Below are some entries. Repeat exactly the lines from the one with "let r := encode_texts E st1 now' texts' use_cache'" through the one with "(hash E (clean_texts texts') = hash", and only those.
##### DATA SHOWN
(** The paths of [encode_texts] that end before [self.model.encode]: an
    empty batch, a batch empty after cleaning, a cache hit. *)
Lemma encode_texts_quiet (E : Externals) (st : Service) (now : Q)
    (texts : list pyval) (use_cache : bool) (client_id : string) :
  admitted st now client_id ->
  let r := encode_texts E st now texts use_cache client_id in
  ((texts = [] \/ clean_texts texts = []) ->
   _cache (fst r) = _cache st /\ encodes (fst r) = encodes st /\
   (loaded E st now client_id -> snd r = Ok [])) /\
  (forall cached,
      clean_texts texts <> [] -> use_cache = true ->
      Dict.get (cache_key E texts) (_cache st) = Some cached ->
      _cache (fst r) = _cache st /\ encodes (fst r) = encodes st /\
      (loaded E st now client_id -> snd r = Ok cached)).
Proof.
  intros Hadm r. subst r.
  pose proof (ready_frame E st now client_id) as (_ & Hc & He & _).
  unfold admitted, loaded in *.
  split.
  - intros Hempty.
    assert (Hcl : clean_texts texts = [])
      by (destruct Hempty as [->|]; [reflexivity | assumption]).
    destruct (encode_texts_outcome E st now texts use_cache client_id)
      as [Hd|e Ha Hi|Ha Hi Hcl'|cached Ha Hi Hcl' Hu Hget
          |e Ha Hi Hcl' Hmiss Hm|emb Ha Hi Hcl' Hmiss Hm];
      simpl fst; simpl snd;
      try congruence; repeat split; auto; congruence.
  - intros cached Hne Hu Hget.
    destruct (encode_texts_outcome E st now texts use_cache client_id)
      as [Hd|e Ha Hi|Ha Hi Hcl'|cached' Ha Hi Hcl' Hu' Hget'
          |e Ha Hi Hcl' Hmiss Hm|emb Ha Hi Hcl' Hmiss Hm];
      simpl fst; simpl snd;
      try congruence; try (specialize (Hmiss Hu); congruence);
      repeat split; auto; congruence.
Qed.

(** C10.  A call of [encode_texts] the rate limiter admits records its
    time stamp in the caller's window, whatever happens next.  When the
    batch is empty, is empty after cleaning, or is found in the cache, the
    cache is unchanged and [self.model.encode] is not called; if the model
    is loaded the call returns the empty batch or the cached one. *)
Theorem encode_texts_consumes_quota (E : Externals) (st : Service) (now : Q)
    (texts : list pyval) (use_cache : bool) (client_id : string) :
  admitted st now client_id ->
  let r := encode_texts E st now texts use_cache client_id in
  calls_of (rate_limiter (fst r)) client_id
    = prune (rate_limiter st) now client_id ++ [now] /\
  ((texts = [] \/ clean_texts texts = []) ->
   _cache (fst r) = _cache st /\ encodes (fst r) = encodes st /\
   (loaded E st now client_id -> snd r = Ok [])) /\
  (forall cached,
      clean_texts texts <> [] -> use_cache = true ->
      Dict.get (cache_key E texts) (_cache st) = Some cached ->
      _cache (fst r) = _cache st /\ encodes (fst r) = encodes st /\
      (loaded E st now client_id -> snd r = Ok cached)).
Proof.
  intros Hadm r. subst r.
  split.
  - rewrite encode_texts_rate_limiter, is_allowed_calls.
    unfold admitted in Hadm. now rewrite Hadm.
  - now apply encode_texts_quiet.
Qed.

Lemma encode_texts_consumes_quota_witness :
  let r := encode_texts Stub.env semantic_service 7 [PyStr "   "] true "client" in
  calls_of (rate_limiter (fst r)) "client" = [7%Q] /\
  _cache (fst r) = [] /\ encodes (fst r) = 0 /\ snd r = Ok [].
Proof.
  intros r.
  assert (Ha : admitted semantic_service 7 "client") by reflexivity.
  destruct (encode_texts_consumes_quota Stub.env semantic_service 7
              [PyStr "   "] true "client" Ha) as (H1 & H2 & _).
  destruct (H2 (or_intror eq_refl)) as (Hc & He & Hr).
  exact (conj H1 (conj Hc (conj He (Hr eq_refl)))).
Defined.

(* ===================================================================== *)
(** ** The cache round trip *)
(* ===================================================================== *)

(** A call that returns leaves the model loaded. *)
Lemma encode_texts_ok_model E st now texts use_cache client_id v :
  snd (encode_texts E st now texts use_cache client_id) = Ok v ->
  model (fst (encode_texts E st now texts use_cache client_id)) = true.
Proof.
  destruct (encode_texts_outcome E st now texts use_cache client_id)
    as [Hd|e Ha Hi|Ha Hi Hcl|cached Ha Hi Hcl Hu Hget|e Ha Hi Hcl Hmiss Hm
        |emb Ha Hi Hcl Hmiss Hm]; simpl; try discriminate; intros _;
    try (now apply (initialize_ok E _ 3 tt)).
  destruct use_cache; simpl; now apply (initialize_ok E _ 3 tt).
Qed.

(** A call that returns with the cache enabled leaves its batch, when it
    is not empty after cleaning, in the cache. *)
Lemma encode_texts_ok_cached E st now texts client_id v :
  NoDup (Dict.keys (_cache st)) ->
  snd (encode_texts E st now texts true client_id) = Ok v ->
  clean_texts texts <> [] ->
  Dict.get (cache_key E texts)
           (_cache (fst (encode_texts E st now texts true client_id)))
  = Some v.
Proof.
  intros Hnd Hok Hne.
  destruct (encode_texts_cache E st now texts true client_id Hnd)
    as [[Hc Hins]|(emb & _ & Hget & _ & Hr & _ & Hc)].
  - rewrite Hc.
    pose proof (ready_frame E st now client_id) as (_ & _ & He & _).
    unfold inserted_key in Hins. rewrite Hok in Hins. simpl in Hins.
    destruct (encode_texts_outcome E st now texts true client_id)
      as [Hd|e Ha Hi|Ha Hi Hcl|cached Ha Hi Hcl Hu Hget|e Ha Hi Hcl Hmiss Hm
          |emb Ha Hi Hcl Hmiss Hm]; simpl in *; try discriminate;
      try contradiction.
    + congruence.
    + rewrite He, Nat.eqb_refl in Hins. discriminate.
  - rewrite Hc. rewrite Hok in Hr. injection Hr as <-.
    now apply get_append_trim.
Qed.

(** A call the rate limiter denies ends there. *)
Lemma encode_texts_denied E st now texts use_cache client_id :
  snd (is_allowed (rate_limiter st) now client_id) = false ->
  encode_texts E st now texts use_cache client_id
  = (checked st now client_id, Raise (Exception rate_limit_message)).
Proof.
  intros Hd. unfold encode_texts, checked.
  destruct (is_allowed (rate_limiter st) now client_id) as [rl allowed].
  simpl in Hd. now subst allowed.
Qed.

(** An admitted call with a loaded model whose batch is not cached calls
    the embedder and returns its outcome. *)
Lemma encode_texts_miss E st now texts client_id :
  admitted st now client_id -> loaded E st now client_id ->
  clean_texts texts <> [] ->
  Dict.get (hash E (clean_texts texts)) (_cache st) = None ->
  let r := encode_texts E st now texts true client_id in
  encodes (fst r) = S (encodes st) /\
  snd r = match model_encode E (encodes st) (clean_texts texts) with
          | Ok embeddings => Ok embeddings
          | Raise e =>
              Raise (Exception ("Embedding generation failed: " +:+ str_exn e))
          end.
Proof.
  intros Ha' Hi' Hcl' Hget' r. subst r.
  unfold admitted, loaded in *.
  pose proof (ready_frame E st now client_id) as (_ & _ & He & _).
  destruct (encode_texts_outcome E st now texts true client_id)
    as [Hd|e Ha Hi|Ha Hi Hcl|cached Ha Hi Hcl Hu0 Hget|e Ha Hi Hcl Hmiss Hm
        |emb Ha Hi Hcl Hmiss Hm]; try congruence;
    try (unfold cache_key in *; congruence);
    rewrite Hm; cbn [fst snd bump_encodes with_cache encodes];
    now rewrite He.
Qed.

(** A key other than the one of the call is not cached after the call if
    it was not cached before. *)
Lemma encode_texts_other_key E st now texts client_id k :
  NoDup (Dict.keys (_cache st)) ->
  k <> hash E (clean_texts texts) ->
  Dict.get k (_cache st) = None ->
  Dict.get k (_cache (fst (encode_texts E st now texts true client_id)))
  = None.
Proof.
  intros Hnd Hk Hget.
  destruct (encode_texts_cache E st now texts true client_id Hnd)
    as [[Hc _]|(emb & _ & Hmiss & _ & _ & _ & Hc)]; rewrite Hc;
    [exact Hget|].
  destruct (Dict.get k (append_trim _ _)) as [v'|] eqn:Hv'; [|reflexivity].
  unfold cache_key in *.
  apply get_append_trim_inv in Hv' as [Hv'|[Heq _]]; auto; congruence.
Qed.

(** C3, as amended.  When a call of [encode_texts] with the cache enabled
    has returned a batch of vectors, a following call that the rate limiter
    admits, for a batch with the same cleaned strings in the same order,
    returns the same batch of vectors, calls [self.model.encode] no further
    time and leaves the cache as it is; a call the rate limiter denies
    raises, whatever its batch, and neither the cache nor the embedder is
    touched.  The entry is selected by the hash of the cleaned strings:
    an admitted call for a batch whose cleaned strings have the hash of
    those of the first batch is answered with the vectors of the first,
    without the embedder, and one whose hash differs and was not cached
    before calls the embedder. *)
Theorem encode_texts_round_trip (E : Externals) (st : Service) (now : Q)
    (texts : list pyval) (client_id : string) (v : ndarray) :
  cache_inv st ->
  snd (encode_texts E st now texts true client_id) = Ok v ->
  let st1 := fst (encode_texts E st now texts true client_id) in
  (forall now' texts' client',
      clean_texts texts' = clean_texts texts ->
      admitted st1 now' client' ->
      let r := encode_texts E st1 now' texts' true client' in
      snd r = Ok v /\ encodes (fst r) = encodes st1 /\
      _cache (fst r) = _cache st1) /\
  (forall now' texts' use_cache' client',
      snd (is_allowed (rate_limiter st1) now' client') = false ->
      let r := encode_texts E st1 now' texts' use_cache' client' in
      snd r = Raise (Exception rate_limit_message) /\
      encodes (fst r) = encodes st1 /\ _cache (fst r) = _cache st1) /\
  (forall now' texts' client',
      clean_texts texts <> [] -> clean_texts texts' <> [] ->
      admitted st1 now' client' ->
      let r := encode_texts E st1 now' texts' true client' in
      (hash E (clean_texts texts') = hash E (clean_texts texts) ->
       snd r = Ok v /\ encodes (fst r) = encodes st1 /\
       _cache (fst r) = _cache st1) /\
      (hash E (clean_texts texts') <> hash E (clean_texts texts) ->
       Dict.get (hash E (clean_texts texts')) (_cache st) = None ->
       encodes (fst r) = S (encodes st1) /\
       snd r = match model_encode E (encodes st1) (clean_texts texts') with
               | Ok embeddings => Ok embeddings
               | Raise e =>
                   Raise (Exception
                            ("Embedding generation failed: " +:+ str_exn e))
               end)).
Proof.
  intros [Hnd _] Hok st1.
  assert (Hload : forall now' client', loaded E st1 now' client').
  { intros now' client'. unfold loaded. rewrite initialize_loaded.
    - reflexivity.
    - apply (encode_texts_ok_model _ _ _ _ _ _ _ Hok). }
  assert (Hhit : forall now' texts' client',
             clean_texts texts <> [] -> clean_texts texts' <> [] ->
             hash E (clean_texts texts') = hash E (clean_texts texts) ->
             admitted st1 now' client' ->
             let r := encode_texts E st1 now' texts' true client' in
             snd r = Ok v /\ encodes (fst r) = encodes st1 /\
             _cache (fst r) = _cache st1).
  { intros now' texts' client' Hne Hne' Hkey Hadm r. subst r.
    destruct (encode_texts_quiet E st1 now' texts' true client' Hadm)
      as (_ & Hq).
    assert (Hget : Dict.get (cache_key E texts') (_cache st1) = Some v).
    { unfold cache_key. rewrite Hkey. now apply encode_texts_ok_cached. }
    destruct (Hq v Hne' eq_refl Hget) as (Hca & Hen & Hr).
    rewrite (Hr (Hload now' client')). now repeat split. }
  refine (conj _ (conj _ _)).
  - intros now' texts' client' Hcl Hadm r.
    destruct (clean_texts texts) as [|c cs] eqn:Hc.
    + destruct (encode_texts_quiet E st1 now' texts' true client' Hadm)
        as (Hempty & _).
      destruct (Hempty (or_intror Hcl)) as (Hca & Hen & Hr).
      subst r. rewrite (Hr (Hload now' client')). repeat split; auto.
      f_equal.
      destruct (encode_texts_outcome E st now texts true client_id)
        as [Hd|e Ha Hi|Ha Hi Hcl'|cached Ha Hi Hcl' Hu Hget
            |e Ha Hi Hcl' Hmiss Hm|emb Ha Hi Hcl' Hmiss Hm];
        simpl in Hok; congruence.
    + apply Hhit; rewrite ?Hcl, ?Hc; try discriminate; auto.
  - intros now' texts' use_cache' client' Hd r. subst r.
    rewrite encode_texts_denied by exact Hd. now repeat split.
  - intros now' texts' client' Hne Hne' Hadm r. subst r. split.
    + intros Hkey. now apply Hhit.
    + intros Hkey Hget.
      apply encode_texts_miss; auto.
      now apply encode_texts_other_key.
Qed.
##########
**RESULT BELOW:**
      let r := encode_texts E st1 now' texts' use_cache' client' in
      snd r = Raise (Exception rate_limit_message) /\
      encodes (fst r) = encodes st1 /\ _cache (fst r) = _cache st1) /\
  (forall now' texts' client',
      clean_texts texts <> [] -> clean_texts texts' <> [] ->
      admitted st1 now' client' ->
      let r := encode_texts E st1 now' texts' true client' in
      (hash E (clean_texts texts') = hash E (clean_texts texts) ->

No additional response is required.